An undesirable property: for discrete models, the maximum $R^{2}$ is always less than 1 $max (R^{2}) = 1 - L (0)^{2 / n}$
- This is because the likelihood of discrete target variables are from pmf (rather than from pdf, as of continuous targets)
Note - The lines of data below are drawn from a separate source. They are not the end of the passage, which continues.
(* ===== verification/Sha256.v ===== *)
(** SHA-256 (crypto/sha256) and HMAC over it (crypto/hmac), executable: strings are bytes,
    words are integers of 32 bits. *)
From S2P Require Import Prelude GoStrings.
Local Open Scope Z_scope.

Definition w32 (z : Z) : Z := Z.land z 0xffffffff.
Definition rotr (n x : Z) : Z := Z.lor (Z.shiftr x n) (w32 (Z.shiftl x (32 - n))).

(** The constants are the first 32 bits of the fractional parts of roots of primes. *)
Definition primes (below : nat) : list Z :=
  map Z.of_nat (List.filter (λ n, forallb (λ d, negb (n mod d =? 0)%nat) (seq 2 (n - 2))) (seq 2 (below - 2))).
Fixpoint cube_root (bits : nat) (n r : Z) : Z :=
  match bits with
  | O => r
  | S k => let r' := r + Z.shiftl 1 (Z.of_nat k) in cube_root k n (if r' ^ 3 <=? n then r' else r)
  end.

Definition round_constants : list Z := Eval vm_compute in
  map (λ p, w32 (cube_root 36 (Z.shiftl p 96) 0)) (primes 312).
Definition initial_hash : list Z := Eval vm_compute in
  map (λ p, w32 (Z.sqrt (Z.shiftl p 64))) (primes 20).

(** The bytes of a string, and the string of bytes. *)
Fixpoint codes (s : string) : list Z :=
  match s with EmptyString => [] | String a s' => code a :: codes s' end.

(** Big-endian words: [n] bytes of a number, and the words of bytes. *)
Fixpoint big_endian (n : nat) (z : Z) : list Z :=
  match n with O => [] | S k => Z.land (Z.shiftr z (8 * Z.of_nat k)) 255 :: big_endian k z end.
Fixpoint words (l : list Z) : list Z :=
  match l with
  | a :: b :: c :: d :: l' => (Z.shiftl a 24 + Z.shiftl b 16 + Z.shiftl c 8 + d) :: words l'
  | _ => []
  end.

(** The message with its padding: a bit, zeros up to 8 bytes before a block ends, and its
    length in bits. *)
Definition padded (l : list Z) : list Z :=
  let n := Z.of_nat (length l) in
  l ++ 0x80 :: replicate (Z.to_nat ((55 - n) mod 64)) 0 ++ big_endian 8 (8 * n).

Definition sigma (a b c x : Z) : Z := Z.lxor (Z.lxor (rotr a x) (rotr b x)) c.

(** The schedule of a block, its newest word first. *)
Fixpoint schedule (n : nat) (w : list Z) : list Z :=
  match n with
  | O => w
  | S k =>
      let at_ i := nth i w 0 in
      let s0 := sigma 7 18 (Z.shiftr (at_ 14%nat) 3) (at_ 14%nat) in
      let s1 := sigma 17 19 (Z.shiftr (at_ 1%nat) 10) (at_ 1%nat) in
      schedule k (w32 (at_ 15%nat + s0 + at_ 6%nat + s1) :: w)
  end.

Definition round (h : list Z) (kw : Z * Z) : list Z :=
  match h with
  | [a; b; c; d; e; f; g; x] =>
      let s1 := sigma 6 11 (rotr 25 e) e in
      let ch := Z.lxor (Z.land e f) (Z.land (Z.lxor e 0xffffffff) g) in
      let t1 := x + s1 + ch + kw.1 + kw.2 in
      let s0 := sigma 2 13 (rotr 22 a) a in
      let maj := Z.lxor (Z.lxor (Z.land a b) (Z.land a c)) (Z.land b c) in
      [w32 (t1 + s0 + maj); a; b; c; w32 (d + t1); e; f; g]
  | _ => h
  end.

Definition compress (h block : list Z) : list Z :=
  let w := rev (schedule 48 (rev block)) in
  zip_with (λ x y, w32 (x + y)) h (foldl round h (zip round_constants w)).

Fixpoint blocks (fuel : nat) (h w : list Z) : list Z :=
  match fuel, w with
  | S n, _ :: _ => blocks n (compress h (take 16 w)) (drop 16 w)
  | _, _ => h
  end.

Definition digest (l : list Z) : list Z :=
  let w := words (padded l) in
  concat (map (big_endian 4) (blocks (length w) initial_hash w)).

(** [sha256.Sum256] and [hmac.New(sha256.New, key)] with one write. *)
Definition Sum256 (s : string) : string := of_codes (digest (codes s)).

Definition hmac_sha256 (key msg : string) : string :=
  let k := codes key in
  let k := if (64 <? length k)%nat then digest k else k in
  let k := k ++ replicate (64 - length k) 0 in
  of_codes (digest (map (Z.lxor 0x5c) k ++ digest (map (Z.lxor 0x36) k ++ codes msg))).

(** The digests of the standard's examples. *)
Definition hex_of (s : string) : Z := foldl (λ z b, 256 * z + b) 0 (codes s).
Example digest_empty :
  hex_of (Sum256 "") = 0xe3b0c44298fc1c149afbf4c8996fb92427ae41e4649b934ca495991b7852b855.
Proof. vm_compute. reflexivity. Qed.
Example digest_abc :
  hex_of (Sum256 "abc") = 0xba7816bf8f01cfea414140de5dae2223b00361a396177a9cb410ff61f20015ad.
Proof. vm_compute. reflexivity. Qed.
Example digest_two_blocks :
  hex_of (Sum256 "abcdbcdecdefdefgefghfghighijhijkijkljklmklmnlmnomnopnopq") =
  0x248d6a61d20638b8e5c026930c3e6039a33ce45964ff2167f6ecedd419db06c1.
Proof. vm_compute. reflexivity. Qed.
Example hmac_jefe :
  hex_of (hmac_sha256 "Jefe" "what do ya want for nothing?") =
  0x5bdcc146bf60754e6a042426089575c75a003f089d2739839dec58b964ec3843.
Proof. vm_compute. reflexivity. Qed.

(** * Lengths *)

Lemma big_endian_length n z : length (big_endian n z) = n.
Proof. induction n as [|n IH]; cbn; [done|]. by rewrite IH. Qed.

Lemma of_codes_length l : String.length (of_codes l) = length l.
Proof. induction l as [|z l IH]; cbn; [done|]. by rewrite <-IH. Qed.

Lemma round_length h kw : length h = 8%nat → length (round h kw) = 8%nat.
Proof. by destruct h as [|? [|? [|? [|? [|? [|? [|? [|? [|? ?]]]]]]]]]. Qed.

Lemma rounds_length l h : length h = 8%nat → length (foldl round h l) = 8%nat.
Proof. revert h. induction l as [|kw l IH]; intros h Hh; [done|]. cbn. apply IH. by apply round_length. Qed.

Lemma blocks_length n h w : length h = 8%nat → length (blocks n h w) = 8%nat.
Proof.
  revert h w. induction n as [|n IH]; intros h w Hh; [done|]. destruct w; [done|]. apply IH.
  unfold compress. rewrite length_zip_with, rounds_length by done. by rewrite Hh.
Qed.

Lemma digest_length l : length (digest l) = 32%nat.
Proof.
  unfold digest. set (h := blocks _ _ _). assert (length h = 8%nat) as Hh by (by apply blocks_length).
  destruct h as [|? [|? [|? [|? [|? [|? [|? [|? [|? ?]]]]]]]]]; try done.
Qed.

Lemma Sum256_length s : String.length (Sum256 s) = 32%nat.
Proof. unfold Sum256. by rewrite of_codes_length, digest_length. Qed.
Lemma hmac_sha256_length k s : String.length (hmac_sha256 k s) = 32%nat.
Proof. unfold hmac_sha256. by rewrite of_codes_length, digest_length. Qed.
A new definition of the generalized $R^{2}$ ${\bar{R}}^{2} = \frac{R^{2}}{max (R^{2})} = \frac{1 - {[L (0) / L (\hat{β})]}^{2 / n}}{1 - L (0)^{2 / n}}$
- Majority of the desirable properties of , including the ones listed on the previous page, are still satisfied
- Nagelkerke’s general $R^{2}$ seems to be a popular version. For example, the biostat textbook by Steyerberg uses this version

Denote the estimated binary probabilities as ${\hat{p}}_{i}$ for the fitted model, and $\bar{p}$ for the null model
Cox and Snell $R^{2}$ $R^{2} = 1 - {[L (0) / L (\hat{β})]}^{2 / n} = 1 - {[\prod_{i} {(\frac{\bar{p}}{{\hat{p}}_{i}})}^{y_{i}} {(\frac{1 - \bar{p}}{1 - {\hat{p}}_{i}})}^{1 - y_{i}}]}^{2 / n}$
Nagelkerke $R^{2}$ ${\bar{R}}^{2} = \frac{1 - {[L (0) / L (\hat{β})]}^{2 / n}}{1 - L (0)^{2 / n}} = \frac{1 - {[\prod_{i} {(\frac{\bar{p}}{{\hat{p}}_{i}})}^{y_{i}} {(\frac{1 - \bar{p}}{1 - {\hat{p}}_{i}})}^{1 - y_{i}}]}^{2 / n}}{1 - {[\prod_{i} {\bar{p}}^{y_{i}} {(1 - \bar{p})}^{1 - y_{i}}]}^{2 / n}}$

Nagelkerke, N. J. D. (1991). A Note on a General Definition of the Coefficient of Determination. Biometrika, 78(3), 691-692.
A nice comparison of different versions of generalized $R^{2}$ : https://stats.idre.ucla.edu/other/mult-pkg/faq/general/faq-what-are-pseudo-r-squareds/
Steyerberg, E. W. (2019). Clinical prediction models. Springer International Publishing.